● 寶劔小狐丸
 (山邊郡丹波市布留) 昔、布留に一人の若者があった。父の病気平癒を祈って、毎月信貴山に跣足<はだし>参りをして居た。すると、いつも途中で休む龍田の茶店の女に恋慕された。男は妻ある身なので、女を避けて逃げて帰った。女は男の後を追った。若者は、途中、生駒郡平端<ひらはた>村八條の菅田神社まで逃げ延び、 社の後ろの松の木によじ登った。松は一夜に大木となって、若者を隠した。
 女は木の下の水に映った男の姿を見て、身投げしたと思ひ、其身も身投げして死んだ。
 それから後、其水に大蛇が棲み、田畑を荒し、嫁入の花嫁を取ったりして、大に地方の人を苦しめた。
 ここに又、布留に一人の婦人があった。寒中に菅田の森を通ると、一匹の小狐が子を抱へながら、乳が無くて困って居るのに会った。婦人は狐を憐れんで、其後毎夜そこに通って子狐に乳を授けてやった。狐は其謝礼として、一口の劔を婦人に贈った。是は、狐が刀鍛冶の弟子に化けて、向槌を打って作った者であった。後に小狐丸といはれるものは是である。
 婦人は、狐の助力により、此小狐丸を揮って、彼の大蛇を退治した。そして、其の劔を郷里の氏神・布留明神に献上した。布留明神とは、今の官幣大社石上神宮である。
 菅田神社の、若者が隠れた松は、一夜の松と呼ばれ、今は幹ばかりが残っている。大蛇が花嫁を取った所は『なしが辻』といひ、今も嫁入の行列は一切通らない。布留の婦人が、小狐丸を石上に持参の途中、三島の庄屋敷の東、ウバガ井デ(姥ガ堰)で、血のりを荒ひ清めたといふ。其地は、今天理教本部の東門前に當り、暗渠となって居るから見られない。

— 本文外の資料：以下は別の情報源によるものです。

Lemma clean_up_Ok id now w :
  (exists r, clean_up id now w = Ok r) <-> webhooks_released id w.
Proof.
  unfold clean_up, webhooks_released. set (ids := wh_id <$> List.filter (webhook_of id) (ow_webhooks w)).
  assert (forall x, x ∈ ids <-> exists h, h ∈ ow_webhooks w /\ wh_organizationId h = id /\ x = wh_id h) as Hids.
  { intros x. unfold ids. rewrite list_elem_of_fmap. setoid_rewrite elem_of_filter_bool. unfold webhook_of.
    setoid_rewrite bool_decide_eq_true. naive_solver. }
  destruct (existsb (fun c => bool_decide (vc_webhookId c ∈ ids)) (ow_challenges w)) eqn:E1; cbn.
  { split; [by intros [? [=]]|]. apply existsb_exists in E1 as (c & Hc & Hb). rewrite bool_decide_eq_true, Hids in Hb. destruct Hb as (h & Hh & Ho & E).
    apply list_elem_of_In in Hc. intros Hn. by destruct (proj1 (Hn h Hh Ho) c Hc). }
  destruct (existsb (fun c => bool_decide (c ∈ ids)) (ow_certificates w)) eqn:E2; cbn.
  { split; [by intros [? [=]]|]. apply existsb_exists in E2 as (c & Hc & Hb). rewrite bool_decide_eq_true, Hids in Hb. destruct Hb as (h & Hh & Ho & E).
    apply list_elem_of_In in Hc. intros Hn. by destruct (proj2 (Hn h Hh Ho)); subst. }
  split; [|eauto]. intros _ h Hh Ho. assert (wh_id h ∈ ids) as Hin by (apply Hids; eauto). split.
  - intros c Hc Ec. apply not_true_iff_false in E1. destruct E1. apply existsb_exists. exists c.
    rewrite <- list_elem_of_In, bool_decide_eq_true. by rewrite Ec.
  - intros Hc. apply not_true_iff_false in E2. destruct E2. apply existsb_exists. exists (wh_id h).
    by rewrite <- list_elem_of_In, bool_decide_eq_true.
Qed.

(** [tx.auditLog.create] has a slot only once. *)
Definition slot_free (auditId : string) (a : AuditDb) : Prop :=
  (auditId ∉ ar_id <$> auditRows a) /\ ((SYSTEM_CHAIN_KEY, 0) ∉ row_key <$> auditRows a).

Lemma audit_org_tx_Ok auditId now args d :
  (exists d', audit_org_tx auditId now args d = Ok d') <-> slot_free auditId (od_orgAudit d).
Proof.
  unfold audit_org_tx, createUnchained, insert_audit, slot_free. cbn [ar_id unchained_row].
  change (row_key (unchained_row auditId now args)) with (SYSTEM_CHAIN_KEY, 0).
  destruct (bool_decide (auditId ∈ _)) eqn:E1; cbn; reflect_hyps; [naive_solver|].
  destruct (bool_decide (_ ∈ row_key <$> _)) eqn:E2; cbn; reflect_hyps; naive_solver.
Qed.

Lemma find_org_count id o d : find_org id d = Some o -> count_where (has_org_id id) (od_orgs d) <> 0%nat.
Proof.
  intros [Ho E]%find_where_Some. unfold count_where.
  assert (o ∈ List.filter (has_org_id id) (od_orgs d)) as Hf by by apply elem_of_filter_bool.
  destruct (List.filter _ _); [by apply not_elem_of_nil in Hf|done].
Qed.

Lemma deletion_needs u id auditId now d r :
  deleteOrganization setting u id auditId now d = Ok r ->
  exists o, find_org id d = Some o /\ deletable o now d /\ webhooks_released id (od_owned d) /\ slot_free auditId (od_orgAudit d).
Proof.
  unfold deleteOrganization, load. intros H. destruct (find_org id d) as [o|]; cbn in H; [|discriminate]. exists o. split; [done|].
  run_result. destruct x1 as [w c]. cbn in *. run_result. reflect_hyps. split_and!.
  - apply deletion_eligible. eauto.
  - by apply (clean_up_Ok id now); eexists.
  - assert (exists d', audit_org_tx auditId now (deletion_audit u id (og_status o) c) (set_orgs x1 (set_owned w d)) = Ok d')
      as Ha%audit_org_tx_Ok by eauto. done.
Qed.

(** C32: When [OrganizationLifecycleService.deleteOrganization] goes through: exactly
    for an organization that is not deleted, has been archived longer than the
    retention period, is under no legal hold, has no issuer live or still active in
    the registry, whose webhooks have no verification challenge and no client
    certificate left, and while no transaction has used the audit slot all such
    transactions share. *)
Theorem deletion_admits_exactly u id auditId now d :
  (exists r, deleteOrganization setting u id auditId now d = Ok r) <->
  exists o, find_org id d = Some o /\ deletable o now d /\ webhooks_released id (od_owned d) /\ slot_free auditId (od_orgAudit d).
Proof.
  split; [intros [r H]; by eapply deletion_needs|]. unfold deleteOrganization, load.
  intros (o & Eo & (el & E1 & E2)%deletion_eligible & ([w c] & Ew)%(clean_up_Ok id now) & Hs).
  rewrite Eo. cbn. rewrite E1. cbn. rewrite E2. cbn. rewrite Ew. cbn. unfold update_one.
  destruct (Nat.eqb_spec (count_where (has_org_id id) (od_orgs d)) 0) as [E|_]; [by apply find_org_count in Eo|]. cbn.
  apply (audit_org_tx_Ok auditId now (deletion_audit u id (og_status o) c)
    (set_orgs (update_where (has_org_id id) (set_tombstone now) (od_orgs d)) (set_owned w d))) in Hs as [d' Hd].
  rewrite Hd. cbn. eauto.
Qed.

(** What a deletion leaves of the tables the organization owned: nothing of its own
    in use, everything of the others. *)
Record cleaned (id : string) (w w' : Owned) : Prop := {
  cd_keys : forall k, k ∈ ow_keys w' -> ak_organizationId k = id -> ak_status k = ResourceStatus.REVOKED;
  cd_hooks : forall h, h ∈ ow_webhooks w' <-> h ∈ ow_webhooks w /\ wh_organizationId h <> id;
  cd_deliveries : forall x, x ∈ ow_deliveries w' <-> x ∈ ow_deliveries w /\
    ~ exists h, h ∈ ow_webhooks w /\ wh_organizationId h = id /\ wh_id h = dl_webhookId x;
  cd_idempotency : forall r, r ∈ ow_idempotency w' <-> r ∈ ow_idempotency w /\ ir_organizationId r <> id;
  cd_other_keys : List.filter (fun k => negb (in_organization id k)) (ow_keys w') =
    List.filter (fun k => negb (in_organization id k)) (ow_keys w);
  cd_issuers : ow_issuers w' = ow_issuers w;
}.

Lemma clean_up_cleaned id now w w' c : clean_up id now w = Ok (w', c) -> cleaned id w w'.
Proof.
  unfold clean_up. intros H. run_result. simplify_eq. split; cbn.
  - intros k (k0 & Hk0 & ->)%elem_of_update_where. unfold key_to_revoke, in_organization. destruct (bool_decide (ak_organizationId k0 = id)) eqn:E; cbn.
    + destruct (bool_decide (ak_status k0 = ResourceStatus.REVOKED)) eqn:E2; cbn; [by reflect_hyps|done].
    + by reflect_hyps.
  - intros h. rewrite elem_of_delete_where. unfold webhook_of. by rewrite bool_decide_eq_false.
  - intros y. rewrite elem_of_delete_where. unfold delivery_of. rewrite bool_decide_eq_false, list_elem_of_fmap.
    setoid_rewrite elem_of_filter_bool. unfold webhook_of. setoid_rewrite bool_decide_eq_true. naive_solver.
  - intros r. rewrite elem_of_delete_where. unfold idempotency_of. by rewrite bool_decide_eq_false.
  - generalize (ow_keys w). intros l. clear. unfold update_where. induction l as [|k l IH]; [done|]. rewrite fmap_cons. cbn [List.filter].
    assert (in_organization id (if key_to_revoke id k then revoke_row now k else k) = in_organization id k) as -> by by case_match.
    rewrite IH. destruct (in_organization id k) eqn:E; [done|]. cbn. f_equal. unfold key_to_revoke. by rewrite E.
  - done.
Qed.

(** A deletion revokes every API key of the organization, deletes its webhooks,
    their deliveries and its idempotency records, and leaves its row as a tombstone;
    its issuers, members and invitations, and every row of the other organizations,
    are as they were. *)
Theorem deletion_cleans_up u id auditId now d d' c :
  NoDup (og_id <$> od_orgs d) -> deleteOrganization setting u id auditId now d = Ok (d', c) ->
  cleaned id (od_owned d) (od_owned d') /\
  (exists o, find_org id d = Some o /\ find_org id d' = Some (set_tombstone now o)) /\
  (forall id', id' <> id -> find_org id' d' = find_org id' d) /\
  od_members d' = od_members d /\ od_invitations d' = od_invitations d.
Proof.
  unfold deleteOrganization, load. intros Hnd H. destruct (find_org id d) as [o|] eqn:Eo; cbn in H; [|discriminate].
  run_result. destruct x1 as [w c']. cbn in *. open_writes. simplify_eq.
  cbn [od_owned set_org_audit set_orgs set_owned od_members od_invitations].
  split_and!; [by eapply clean_up_cleaned| | |done..].
  - exists o. split; [done|]. unfold find_org in *. cbn. rewrite find_where_update by done. rewrite Eo. cbn.
    apply find_where_Some in Eo as [_ ->]. done.
  - intros id' Hne. unfold find_org. cbn. rewrite find_where_update by done.
    destruct (find_where (has_org_id id') (od_orgs d)) as [o'|] eqn:E'; [|done]. cbn.
    apply find_where_Some in E' as [_ E']. unfold has_org_id in *. reflect_hyps. rewrite bool_decide_false; [done|congruence].
Qed.

End deletion.

(** ** The life of an organization *)

Section life.
Context (sha256 : string -> string) (setting : RetentionSetting).

Abbreviation op_step := (op_step sha256).
Abbreviation org_step := (org_step sha256 setting).
Abbreviation tx_step := (tx_step setting).
Abbreviation retired := (retired setting).

Definition org_evolves (o o' : Organization) : Prop :=
  og_id o' = og_id o /\ og_slug o' = og_slug o /\
  (is_Some (og_deletedAt o) -> og_deletedAt o' = og_deletedAt o /\ og_archivedAt o' = og_archivedAt o /\
                               og_legalHoldAt o' = og_legalHoldAt o) /\
  (og_deletedAt o = None -> forall t, og_deletedAt o' = Some t -> retired o' t).

Lemma org_evolves_refl o : org_evolves o o.
Proof. split_and!; [done..|congruence]. Qed.

Record orgs_evolve (l l' : list Organization) : Prop := {
  oe_old : forall o, o ∈ l -> exists o', o' ∈ l' /\ org_evolves o o';
  oe_new : forall o', o' ∈ l' -> og_deletedAt o' = None \/ exists o, o ∈ l /\ org_evolves o o';
  oe_ids : NoDup (og_id <$> l) -> NoDup (og_id <$> l');
}.

Lemma orgs_same l : orgs_evolve l l.
Proof. split; [|intros o' Ho; right|done]; eauto using org_evolves_refl. Qed.

Lemma orgs_update p f l :
  (forall o, o ∈ l -> p o = true -> org_evolves o (f o)) -> orgs_evolve l (update_where p f l).
Proof.
  intros Hf.
  assert (forall o, o ∈ l -> org_evolves o (if p o then f o else o)) as H.
  { intros o Ho. destruct (p o) eqn:E; eauto using org_evolves_refl. }
  split.
  - intros o Ho. eexists. split; [by apply updated_row|auto].
  - intros o' (o & Ho & ->)%elem_of_update_where. right. eauto.
  - intros Hnd. assert (og_id <$> update_where p f l = og_id <$> l) as ->; [|done].
    unfold update_where. rewrite <- list_fmap_compose. apply list_fmap_ext. intros i o Ho. cbn.
    by destruct (H o (list_elem_of_lookup_2 _ _ _ Ho)).
Qed.

Lemma orgs_add o l : og_id o ∉ og_id <$> l -> og_deletedAt o = None -> orgs_evolve l (l ++ [o]).
Proof.
  intros Hid Hd. split; [| |by intros; apply NoDup_fmap_snoc].
  - intros x Hx. exists x. split; [set_solver|apply org_evolves_refl].
  - intros x [Hx|Hx%list_elem_of_singleton]%elem_of_app; [right|left; by subst]. eauto using org_evolves_refl.
Qed.

(** An update of a row that is not deleted, or of other columns. *)
Lemma undeleted_evolves o o' :
  og_id o' = og_id o -> og_slug o' = og_slug o -> og_deletedAt o = None -> og_deletedAt o' = None -> org_evolves o o'.
Proof. intros ? ? Hd Hd'. split_and!; [done..| |]; rewrite Hd; [by intros [? [=]]|congruence]. Qed.

Lemma op_orgs f op d d' ops adm : op_step f op d = Ok (d', ops, adm) -> orgs_evolve (od_orgs d) (od_orgs d').
Proof.
  intros H. op_cases op; open_writes; cbn [od_orgs] in *; reflect_hyps.
  all: first [apply orgs_same|by apply orgs_add|idtac].
  all: apply orgs_update; intros o _ _; split_and!; cbn; [done..|congruence].
Qed.

Lemma unset_spec {A} (x : option A) : unset x = true <-> x = None.
Proof. by destruct x. Qed.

 小狐丸は、今も石上神宮の神宝の中にある。維新前に古墳の盗掘が流行した頃、この劔を持って行くと、祟りが無いと云はれ、一時盗賊の手に入って魔除けに使はれて居た。其後、或る殿様の手に入ったが、是は尋常の物ではないといふので、元の石上神宮に還った。其後、また盗難に逢ったことがあるけれども、今は復たもとに帰って居る。此劔を抜くと、小狐の走る姿が現はれると云ふことである。